■ INSTRUCTIONS FOR THE TASK ■
Only the lines from the top of the data through the line with "- assert (qx + qy == qx)%Q" should be repeated, each exactly as written.

■ GIVEN RECORDS ■
(** ** The operations on finite numbers

    On finite operands every operation is the rounding of the exact
    result; the sign of a zero result is the one the operation's table
    gives. *)

Lemma neg_value x q : value x q → value (neg x) (- q).
Proof.
  intros [(s & -> & E)|(s & m & e & -> & Hc & E & _)]%value_cases; simpl.
  - rewrite E. apply value_zero.
  - rewrite <-E. pose proof (F2Q_opp m e).
    assert (- F2Q s m e == F2Q (negb s) m e)%Q as -> by (destruct s; simpl; lra).
    by apply value_finite.
Qed.

Lemma sign_neg x q : value x q → sign (neg x) = negb (sign x).
Proof. by intros [(s & -> & E)|(s & m & e & -> & _)]%value_cases. Qed.

Lemma add_value x y qx qy :
  value x qx → value y qy →
  add x y = round_ne (sign x && sign y) (qx + qy).
Proof.
  intros Hx Hy. pose proof (round_ne_value x qx Hx) as Rx.
  pose proof (round_ne_value y qy Hy) as Ry.
  apply value_cases in Hx as [(sx & -> & Ex)|(sx & mx & ex & -> & Hcx & Ex & Hx0 & Hsx)];
    apply value_cases in Hy as [(sy & -> & Ey)|(sy & my & ey & -> & Hcy & Ey & Hy0 & Hsy)];
    simpl in *.
  - by assert (qx + qy == 0)%Q as -> by lra.
  - assert (qx + qy == qy)%Q as -> by lra. by rewrite (round_ne_nonzero _ sy).
  - assert (qx + qy == qx)%Q as -> by lra. by rewrite (round_ne_nonzero _ sx).
  - rewrite Ex, Ey. destruct (sx && sy) eqn:Hs; [|done].
    apply andb_prop in Hs as [-> ->]. apply round_ne_nonzero.
    assert (qx < 0)%Q by tauto. assert (qy < 0)%Q by tauto. lra.
Qed.

(** The sign of a finite number is the sign of its value. *)
Lemma sign_value x q : value x q → ¬ (q == 0)%Q → (sign x = true ↔ (q < 0)%Q).
Proof.
  intros [(s & -> & E)|(s & m & e & -> & _ & _ & _ & Hs)]%value_cases H0; [done|].
  done.
Qed.

Lemma mul_value x y qx qy :
  value x qx → value y qy →
  mul x y = round_ne (xorb (sign x) (sign y)) (qx * qy).
Proof.
  intros [(sx & -> & Ex)|(sx & mx & ex & -> & Hcx & Ex & _)]%value_cases
         [(sy & -> & Ey)|(sy & my & ey & -> & Hcy & Ey & _)]%value_cases; simpl.
  - by assert (qx * qy == 0)%Q as -> by (rewrite Ex; ring).
  - by assert (qx * qy == 0)%Q as -> by (rewrite Ex; ring).
  - by assert (qx * qy == 0)%Q as -> by (rewrite Ey; ring).
  - by rewrite Ex, Ey.
Qed.

Lemma div_value x y qx qy :
  value x qx → value y qy → ¬ (qy == 0)%Q →
  div x y = round_ne (xorb (sign x) (sign y)) (qx / qy).
Proof.
  intros [(sx & -> & Ex)|(sx & mx & ex & -> & Hcx & Ex & _)]%value_cases
         [(sy & -> & Ey)|(sy & my & ey & -> & Hcy & Ey & _)]%value_cases Hy;
    simpl; try done.
  - assert (qx / qy == 0)%Q as -> by (rewrite Ex; by field). done.
  - by rewrite Ex, Ey.
Qed.

Lemma floor_value x q : value x q → floor x = integral (sign x) (Qfloor q).
Proof.
  intros [(s & -> & E)|(s & m & e & -> & Hc & E & _)]%value_cases;
    unfold floor, sign; by rewrite E.
Qed.

Lemma ceil_value x q : value x q → ceil x = integral (sign x) (Qceiling q).
Proof.
  intros [(s & -> & E)|(s & m & e & -> & Hc & E & _)]%value_cases;
    unfold ceil, sign; by rewrite E.
Qed.

Lemma inject_Z_opp_lt a b : (a < - b)%Z ↔ (inject_Z a < - inject_Z b)%Q.
Proof. by rewrite <-inject_Z_opp, <-Zlt_Qlt. Qed.

(** ** Theorems *)

(** Whatever fraction represents the value of a finite number that is not
    zero, and whatever sign is asked for a zero, its rounding is the
    number. *)
Lemma round_ne_representable x q q' sz :
  value x q → ¬ (q == 0)%Q → (q' == q)%Q → round_ne sz q' = x.
Proof.
  intros Hx H0 ->. rewrite (round_ne_nonzero sz (sign x)) by done.
  by apply round_ne_value.
Qed.

(** The operations are exact whenever the exact result is a Number:
    for finite operands whose exact sum, product or quotient is the value
    of a finite number that is not zero, [+], [*] and [/] return that
    number. *)
Theorem exact_operations x y z qx qy qz :
  value x qx → value y qy → value z qz → ¬ (qz == 0)%Q →
  ((qx + qy == qz)%Q → add x y = z) ∧
  ((qx * qy == qz)%Q → mul x y = z) ∧
  (¬ (qy == 0)%Q → (qx / qy == qz)%Q → div x y = z).
Proof.
  intros Hx Hy Hz H0. split_and!.
  - intros E. rewrite (add_value x y qx qy) by done.
    by apply (round_ne_representable z qz).
  - intros E. rewrite (mul_value x y qx qy) by done.
    by apply (round_ne_representable z qz).
  - intros Hy0 E. rewrite (div_value x y qx qy) by done.
    by apply (round_ne_representable z qz).
Qed.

■ TASK SOLUTION ■
(** ** The operations on finite numbers

    On finite operands every operation is the rounding of the exact
    result; the sign of a zero result is the one the operation's table
    gives. *)

Lemma neg_value x q : value x q → value (neg x) (- q).
Proof.
  intros [(s & -> & E)|(s & m & e & -> & Hc & E & _)]%value_cases; simpl.
  - rewrite E. apply value_zero.
  - rewrite <-E. pose proof (F2Q_opp m e).
    assert (- F2Q s m e == F2Q (negb s) m e)%Q as -> by (destruct s; simpl; lra).
    by apply value_finite.
Qed.

Lemma sign_neg x q : value x q → sign (neg x) = negb (sign x).
Proof. by intros [(s & -> & E)|(s & m & e & -> & _)]%value_cases. Qed.

Lemma add_value x y qx qy :
  value x qx → value y qy →
  add x y = round_ne (sign x && sign y) (qx + qy).
Proof.
  intros Hx Hy. pose proof (round_ne_value x qx Hx) as Rx.
  pose proof (round_ne_value y qy Hy) as Ry.
  apply value_cases in Hx as [(sx & -> & Ex)|(sx & mx & ex & -> & Hcx & Ex & Hx0 & Hsx)];
    apply value_cases in Hy as [(sy & -> & Ey)|(sy & my & ey & -> & Hcy & Ey & Hy0 & Hsy)];
    simpl in *.
  - by assert (qx + qy == 0)%Q as -> by lra.
  - assert (qx + qy == qy)%Q as -> by lra. by rewrite (round_ne_nonzero _ sy).
  - assert (qx + qy == qx)%Q as -> by lra. by rewrite (round_ne_nonzero _ sx).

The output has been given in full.